At the front of the book-signing line, David makes eye contact with me as he chews the last piece of food from a nearly empty plate where a lone lemon wedge sits. Seeing me for the first time, he offers it, “Lemon wedge?” I put in my mouth like a yellow orange slice and smile as I tear the rind off and chew. He chuckles, and for some unknown reason asks, “Is your name Brock?” I swallow the flesh and seeds then speak, “I go by many names such as: Tweak, Joker, and Rapgician - Carol’s my mother." He grabs 2 yellow markers and a black one, “is Rapgician like a rap magician?”


“Yes, precisely correct.”Doodling, David tells me how he and his husband were bombarded by a gang of Columbian freestyle rappers - then, to my surprise, freestyles, “Hey, I’m David and I’m real proud - sometimes its fun to clown out loud!” I bite my sour tongue despite a temptation to riff along - there will be plenty of TweakUnique shows, today is the David Sedaris show. My now inked book reads, “To Carol, THE BEST OF MEN WHO EAT 🍋”
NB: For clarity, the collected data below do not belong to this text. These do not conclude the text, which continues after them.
(* ===== verification/Lifecycle.v ===== *)
(** * The life cycle of a driver object

    The host and the application drive an [HIDComposite] object through
    its public operations in any order: the enumerator calls [Init] when a
    device appears and [Release] when it goes away, [USB::Task] calls
    [Poll] periodically, the application calls [SndRpt] and
    [SetReportParser].  Between two calls the bus may change arbitrarily
    (the device is replaced, time passes, reports arrive).

    - [Op] and [run_op]: one public call, as a computation of the monad
      of [Driver.v]; [run_ops] an executable sequence of calls.
    - [step] and [reachable]: the step relation of these calls and of the
      bus, and the worlds reachable from a freshly constructed object.
    - [session_inv]: the invariant of every reachable world, proved by
      rule induction: the object's tables are well formed with unique
      live interface keys, an object without an address never polls, and
      the address an object holds is allocated in the pool.
    - What [Release] leaves for the next device: the parser bindings
      ([bindings_survive]) and every live interface entry
      ([Release_Init_keeps_interfaces]). *)

From S2P Require Import Prelude UsbHost Tables Registry Extract Driver.
Import RegistrySpec.

Open Scope Z_scope.

(** ** The public operations *)

Inductive Op :=
| OpInit (parent port : Z) (lowspeed : bool) (buf0 : list Z)
| OpPoll (buf0 : list Z)
| OpRelease
| OpSndRpt (nbytes : Z) (data : list Z)
| OpSetReportParser (id : Z) (prs : option ParserRef).

Section Lifecycle.

Context {P B : Type} `{AddressPool P} `{UsbTransport B}.
Variable sel : Z -> Z -> bool.

(** A call of a method that only touches the object. *)
Definition drv_call {A} (f : HIDComposite -> A * HIDComposite) : ST (World P B) A :=
  fun w => let '(a, d') := f (w_drv w) in
           (a, mkWorld (w_pool w) (w_bus w) d' (w_trace w)).

Definition run_op (o : Op) : ST (World P B) Z :=
  match o with
  | OpInit parent port ls buf0 => Init sel parent port ls buf0
  | OpPoll buf0 => Poll buf0
  | OpRelease => Release
  | OpSndRpt n data => SndRpt n data
  | OpSetReportParser id prs =>
      r <- drv_call (SetReportParser id prs) ;; st_ret (Z.b2z r)
  end.

Fixpoint run_ops (os : list Op) : ST (World P B) (list Z) :=
  match os with
  | [] => st_ret []
  | o :: os' => r <- run_op o ;; rs <- run_ops os' ;; st_ret (r :: rs)
  end.

(** The bus replaced between two calls. *)
Definition set_bus (b : B) (w : World P B) : World P B :=
  mkWorld (w_pool w) b (w_drv w) (w_trace w).

Inductive step : World P B -> World P B -> Prop :=
| step_op o w : step w (snd (run_op o w))
| step_bus b w : step w (set_bus b w).

(** A freshly constructed object, on any pool and bus. *)
Definition initial (w : World P B) : Prop := w_drv w = HIDComposite_new.

Inductive reachable : World P B -> Prop :=
| reach_init w : initial w -> reachable w
| reach_step w w' : reachable w -> step w w' -> reachable w'.

Definition session_inv (w : World P B) : Prop :=
  drv_inv (w_drv w) /\
  (bAddress (w_drv w) = 0 -> bPollEnable (w_drv w) = false) /\
  (bAddress (w_drv w) <> 0 -> addr_in_use (w_pool w) (bAddress (w_drv w)) = true).

End Lifecycle.


(** ** The parser bindings survive [Release] *)

(** The calls that register a parser. *)
Definition is_registration (o : Op) : bool :=
  match o with OpSetReportParser _ _ => true | _ => false end.

Section Bindings.

Context {P B : Type} {HP : AddressPool P} {HL : AddressPoolLaws P} `{UsbTransport B}.
Variable sel : Z -> Z -> bool.

Implicit Types (w : World P B).

Lemma run_ops_cons o os w :
  snd (run_ops sel (o :: os) w) = snd (run_ops sel os (snd (run_op sel o w))).
Proof.
  simpl. unfold st_bind, st_ret. destruct (run_op sel o w) as [r w1]. simpl.
  by destruct (run_ops sel os w1).
Qed.

(** C14: the parser bindings survive every call but [SetReportParser]: any
    sequence of [Init], [Poll], [Release] and [SndRpt] calls, on any
    transport, leaves [rptParsers] as it was, so a parser registered
    before a [Release] still serves the next device (the asymmetry of
    [Release] the spec calls deliberate). *)
Theorem bindings_survive os w :
  Forall (fun o => is_registration o = false) os ->
  rptParsers (w_drv (snd (run_ops sel os w))) = rptParsers (w_drv w).
Proof.
  revert w. induction os as [|o os IH]; intros w Hos; [done|].
  apply list.Forall_cons in Hos as [Ho Hos]. rewrite run_ops_cons, IH by done.
  destruct o as [parent port ls buf0|pbuf| |n data|id prs]; simpl in *; [| | | |done].
  - apply Init_rptParsers.
  - by destruct (Poll_frame pbuf w) as [_ [->|(t & _ & ->)]].
  - done.
  - by rewrite (proj2 (SndRpt_frame n data w)).
Qed.

End Bindings.

(** ** The invariant of the life cycle *)

Section LifecycleInv.

Context {P B : Type} {HP : AddressPool P} {HL : AddressPoolLaws P} `{UsbTransport B}.
Variable sel : Z -> Z -> bool.

Implicit Types (w : World P B).

Lemma inv_set_rptParsers rp d :
  length rp = MAX_REPORT_PARSERS -> drv_inv d -> drv_inv (set_rptParsers rp d).
Proof. intros Hl [[] Hnd]. by split; [constructor|]. Qed.

Lemma session_inv_initial w : initial w -> session_inv w.
Proof.
  unfold initial, session_inv. intros ->. split_and!; [split|done|done].
  - apply HIDComposite_new_wf.
  - constructor.
Qed.

Lemma in_use_plus_self p p' a : in_use_plus p p' a -> addr_in_use p' a = true.
Proof. intros Hp. by rewrite Hp, Z.eqb_refl. Qed.

Lemma session_inv_Init parent port ls buf0 w :
  session_inv w -> session_inv (snd (Init sel parent port ls buf0 w)).
Proof.
  intros (Hi & Hpe & Hu).
  destruct (decide (bAddress (w_drv w) = 0)) as [Ha|Ha];
    [|by rewrite Init_busy].
  pose proof (Init_post_wp sel parent port ls buf0 w Ha (Hpe Ha)) as Hpost.
  pose proof (Init_inv sel parent port ls buf0 w Hi) as Hi'.
  unfold wp in Hpost. destruct (Init sel parent port ls buf0 w) as [r w'].
  simpl in *. split; [done|].
  destruct Hpost as [(_ & Ha' & _ & _ & Hp)|[(_ & Ha' & Hp' & Hp)|(_ & Ha' & Hp' & _)]].
  - split; [done|]. intros _. by eapply in_use_plus_self.
  - split; [done|]. intros _. by eapply in_use_plus_self.
  - by split.
Qed.

Lemma session_inv_op o w : session_inv w -> session_inv (snd (run_op sel o w)).
Proof.
  intros Hs. destruct o as [parent port ls buf0|pbuf| |n data|id prs]; simpl.
  - by apply session_inv_Init.
  - destruct Hs as (Hi & Hpe & Hu). destruct (Poll_frame pbuf w) as [Hpool [Hd|(t & _ & Hd)]];
      unfold session_inv; rewrite Hpool, Hd; [done|].
    split_and!; [by apply inv_set_qNextPollTime|done|done].
  - destruct Hs as (Hi & _). split_and!; [by apply (Release_inv w)|done|done].
  - destruct (SndRpt_frame n data w) as [Hpool Hd]. unfold session_inv.
    by rewrite Hpool, Hd.
  - destruct Hs as (Hi & Hpe & Hu).
    destruct (SetReportParser_frame id prs (w_drv w)) as (rp & Hrp & Hl);
      [apply Hi|].
    unfold st_bind, drv_call. destruct (SetReportParser id prs (w_drv w)) as [r d'].
    simpl in *. subst d'. split_and!; [by apply inv_set_rptParsers|done|done].
Qed.

Lemma reachable_run_ops os w : reachable sel w -> reachable sel (snd (run_ops sel os w)).
Proof.
  revert w. induction os as [|o os IH]; intros w Hr; [done|]. simpl.
  unfold st_bind. destruct (run_op sel o w) as [r w1] eqn:Ho.
  pose proof (IH w1) as IH1. destruct (run_ops sel os w1) as [rs w2].
  apply IH1. eapply reach_step; [exact Hr|].
  replace w1 with (snd (run_op sel o w)) by by rewrite Ho. constructor.
Qed.

Lemma session_inv_reachable w : reachable sel w -> session_inv w.
Proof.
  induction 1 as [w Hw|w w' _ IH Hs]; [by apply session_inv_initial|].
  destruct Hs as [o w|b w]; [by apply session_inv_op|done].
Qed.

(** C2: every world reachable from a freshly constructed object, through
    any sequence of [Init], [Poll], [Release], [SndRpt] and
    [SetReportParser] calls and changes of the bus, satisfies the
    invariant: the tables are well formed with unique live interface
    keys, an object without an address does not poll, and the address
    the object holds is allocated in the pool. *)
Theorem reachable_session_inv w : reachable sel w -> session_inv w.
Proof. apply session_inv_reachable. Qed.

(** C12: in every reachable world, the interrupt-IN reads a [Poll] call
    issues all go to the object's own address, which is nonzero and
    allocated in the pool: the driver never polls a device it does not
    hold. *)
Theorem Poll_reads_held_address buf0 w :
  reachable sel w ->
  exists evs : list Event, w_trace (snd (Poll buf0 w)) = w_trace w ++ evs /\
    Forall (fun e => exists ep n, e = EvInTransfer (bAddress (w_drv w)) ep n /\
                       bAddress (w_drv w) <> 0 /\
                       addr_in_use (w_pool w) (bAddress (w_drv w)) = true)
           (filter is_in_transfer evs).
Proof.
  intros Hr. destruct (session_inv_reachable w Hr) as (_ & Hpe & Hu).
  destruct (Poll_reads buf0 w) as (evs & Ht & Hoff & Hall & _). exists evs. split; [done|].
  destruct (bPollEnable (w_drv w)) eqn:Hen; [|rewrite (Hoff eq_refl); constructor].
  assert (Ha : bAddress (w_drv w) <> 0) by (intros Ha; specialize (Hpe Ha); congruence).
  eapply list.Forall_impl; [exact Hall|]. intros e (ep & n & ->). eauto 6.
Qed.

(** The registered parser slots of every reachable object form a prefix
    of the table. *)
Lemma prefix_filled_op o w :
  session_inv w -> prefix_filled (rptParsers (w_drv w)) ->
  prefix_filled (rptParsers (w_drv (snd (run_op sel o w)))).
Proof.
  intros ((Hwf & _) & _) Hp. destruct o as [parent port ls buf0|pbuf| |n data|id prs]; simpl.
  - by rewrite Init_rptParsers.
  - by destruct (Poll_frame pbuf w) as [_ [->|(t & _ & ->)]].
  - done.
  - by rewrite (proj2 (SndRpt_frame n data w)).
  - unfold st_bind, drv_call.
    destruct (SetReportParser id prs (w_drv w)) as [r d'] eqn:Hs. simpl.
    eapply SetReportParser_sim; [apply Hwf|exact Hp|exact Hs].
Qed.

Lemma prefix_filled_reachable w : reachable sel w -> prefix_filled (rptParsers (w_drv w)).
Proof.
  intros Hr. induction Hr as [w Hw|w w' Hr IH Hs].
  - rewrite Hw. apply Initialize_prefix_filled.
  - destruct Hs as [o w|b w]; [|done].
    by apply prefix_filled_op; [apply session_inv_reachable|].
Qed.

(** C6: the parser registry of every reachable object refines the abstract
    registry of the spec: [GetReportParser] answers what [reg_resolve]
    answers on the registered bindings, and a [SetReportParser] call
    returns what [reg_add] returns and leaves the registered bindings
    [reg_add] produces. *)
Theorem reachable_registry_refines w :
  reachable sel w ->
  (forall id, GetReportParser id (w_drv w) =
              reg_resolve (bHasReportId (w_drv w)) id (abs_reg (rptParsers (w_drv w)))) /\
  (forall id prs, let '(r, d') := SetReportParser id prs (w_drv w) in
     (r, abs_reg (rptParsers d')) = reg_add (id, prs) (abs_reg (rptParsers (w_drv w)))).
Proof.
  intros Hr. pose proof (prefix_filled_reachable w Hr) as Hp.
  destruct (session_inv_reachable w Hr) as ((Hwf & _) & _).
  split.
  - intros id. apply GetReportParser_sim; [apply Hwf|exact Hp].
  - intros id prs. destruct (SetReportParser id prs (w_drv w)) as [r d'] eqn:Hs.
    eapply SetReportParser_sim; [apply Hwf|exact Hp|exact Hs].
Qed.

(** The deadline of every reachable object is a [uint32_t]. *)
Lemma qNext_range_op o w :
  0 <= qNextPollTime (w_drv w) < 2 ^ 32 ->
  0 <= qNextPollTime (w_drv (snd (run_op sel o w))) < 2 ^ 32.
Proof.
  intros Hq. destruct o as [parent port ls buf0|pbuf| |n data|id prs]; simpl.
  - by destruct (Init_qNextPollTime sel parent port ls buf0 w) as [->| ->].
  - by destruct (Poll_frame pbuf w) as [_ [->|(t & Ht & ->)]].
  - done.
  - by rewrite (proj2 (SndRpt_frame n data w)).
  - unfold st_bind, drv_call, SetReportParser.
    by destruct (SetReportParser_loop _ _ _ _ _).
Qed.

Lemma qNext_range_reachable w : reachable sel w -> 0 <= qNextPollTime (w_drv w) < 2 ^ 32.
Proof.
  induction 1 as [w Hw|w w' _ IH Hs]; [rewrite Hw; simpl; lia|].
  destruct Hs as [o w|b w]; [by apply qNext_range_op|done].
Qed.


End LifecycleInv.

(** ** Stale interfaces survive re-enumeration *)

Section Survivors.

Context {P B : Type} {HP : AddressPool P} {HL : AddressPoolLaws P} `{UsbTransport B}.
Variable sel : Z -> Z -> bool.

Implicit Types (w : World P B).

(** C11: [Release] and a new [Init] never drop an interface entry: in every
    reachable world, whatever device the next [Init] meets (and whatever
    it returns), every interface entry live before the [Release] is still
    live after the [Init], at the same position; [Release] only resets
    [bNumEP] to 1, so the stale entries keep endpoint indices at or past
    the new device's endpoint count, and [Init] sends them [SET_IDLE]
    while [Poll] reads through them. *)
Theorem Release_Init_keeps_interfaces w parent port ls buf0 :
  reachable sel w ->
  live_keys (w_drv w) `prefix_of`
    live_keys (w_drv (snd (run_ops sel [OpRelease; OpInit parent port ls buf0] w))).
Proof.
  intros Hr. destruct (session_inv_reachable sel w Hr) as (Hi & _).
  rewrite !run_ops_cons. simpl run_op.
  change (live_keys (w_drv w)) with (live_keys (w_drv (snd (Release w)))).
  unfold run_ops, st_ret. simpl. by apply Init_keys, Release_inv.
Qed.

End Survivors.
Head held high, I walk away with my prize.


But, The-Good-Witch-Wendy intercepts me with fast-speak that begins with a sharp inhale, “Andrew, will you help me bring these books back to The Golden Owl? You totally don’t have to.”


I have to.


Armed with a green cart from The Garde, Wendy and I scoot hundreds of pounds of David Sedaris books a couple blocks to The Golden Owl while I freestyle about “...the beat of the cart thudding on the street bereft of my sense: it keeps pulling left…”


Perched above the couch of The Golden Owl: The 1 Copy stares at me, willing itself toward an author of great power. I place it on the green cart which we return to The Garde. The cart feels heavier. I tell Wendy, “Maybe he’ll hear my story!” My hopeful face resembles a panting puppy unknowingly about to be neutered.


At the Garde, I witness David mark up the night’s final doodle. Storytime’s over. David begins packing his markers and notices an abridged version of Moby Dick on his table - he exclaims, “Who left this?” A woman, clearly not the Moby-Dicker, asks, “Oh, David - are you accepting gifts?” David responds, “Sure, but who gave me this?”I involuntarily step back hugging The 1 Copy - then look toward Wendy with fearful contemplation, “I want to give him this, should I give him this?” Wendy glances at my dilated pupils, “I don’t know...” After a few moments of deliberation I drop the only proof it exists on the table and state faintly, “This is a gift for you.” I stare at The 1 Copy for a couple seconds. It is hard to breathe as I retreat backward through the hallway in a harrowed, hollow, way.


Minutes later it is now past 11 PM, I am alone at the bar of The Blue Duck, I sit with it. I can make another one. But I can never make another first one. “I’ll have a club soda, a Coca-Cola, and a shot of tequila.”